ABOUT THIS TASK |
Transcribe the full listing so that each line reads as it does in the original.

DATA FOR REVIEW |
Lemma wp_drain_matching f fuel : forall x pending ring X,
  event_view x pending ring -> take_first f pending = None -> (length ring < fuel)%nat ->
  wp (drain_matching fuel f) (polled f x (pending ++ ring)) X x.
Proof.
  induction fuel as [|fuel IH]; intros x pending ring X Hv Hp Hlen; [lia|]. cbn [drain_matching].
  apply wp_bind. eapply wp_poll_raw_event; [exact Hv|]. intros x1 Hs1 Hv1 _.
  destruct ring as [|t ring]; cbn [head tail] in *.
  - apply wp_ret. split; [done|]. exists pending, []. split; [done|]. by rewrite app_nil_r, Hp.
  - destruct (f t) eqn:Ef.
    + apply wp_ret. split; [done|]. exists pending, ring. split; [done|].
      rewrite take_first_app, Hp. cbn. by rewrite Ef.
    + apply wp_bind, wp_modify. cbn in Hlen.
      assert (event_view (set_pending (x_pending_events x1 ++ [t]) x1) (pending ++ [t]) ring) as Hv2.
      { destruct Hv1 as (u & h & k & Hh & Hk & Hr & Hpe). exists u, h, k. cbn. by rewrite Hpe. }
      eapply wp_mono; [apply (IH _ (pending ++ [t]) ring X Hv2); [|lia]| |done].
      * rewrite take_first_app, Hp. cbn. by rewrite Ef.
      * intros r x2 (Hs2 & Hq). rewrite <- app_assoc in Hq. split; [|done].
        destruct Hs1, Hs2. cbn in *. split; congruence.
Qed.

Definition is_completion (t : Trb) : bool := trb_type t =? TrbType.COMMAND_COMPLETION.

OUTPUT OF THE EXERCISE |
Lemma wp_drain_matching f fuel : forall x pending ring X,
  event_view x pending ring -> take_first f pending = None -> (length ring < fuel)%nat ->
  wp (drain_matching fuel f) (polled f x (pending ++ ring)) X x.
Proof.
  induction fuel as [|fuel IH]; intros x pending ring X Hv Hp Hlen; [lia|]. cbn [drain_matching].
  apply wp_bind. eapply wp_poll_raw_event; [exact Hv|]. intros x1 Hs1 Hv1 _.
  destruct ring as [|t ring]; cbn [head tail] in *.
  - apply wp_ret. split; [done|]. exists pending, []. split; [done|]. by rewrite app_nil_r, Hp.
  - destruct (f t) eqn:Ef.
    + apply wp_ret. split; [done|]. exists pending, ring. split; [done|].
      rewrite take_first_app, Hp. cbn. by rewrite Ef.
    + apply wp_bind, wp_modify. cbn in Hlen.
      assert (event_view (set_pending (x_pending_events x1 ++ [t]) x1) (pending ++ [t]) ring) as Hv2.
      { destruct Hv1 as (u & h & k & Hh & Hk & Hr & Hpe). exists u, h, k. cbn. by rewrite Hpe. }
      eapply wp_mono; [apply (IH _ (pending ++ [t]) ring X Hv2); [|lia]| |done].
      * rewrite take_first_app, Hp. cbn. by rewrite Ef.
      * intros r x2 (Hs2 & Hq). rewrite <- app_assoc in Hq. split; [|done].
        destruct Hs1, Hs2. cbn in *. split; congruence.
Qed.

Definition is_completion (t : Trb) : bool := trb_type t =? TrbType.COMMAND_COMPLETION.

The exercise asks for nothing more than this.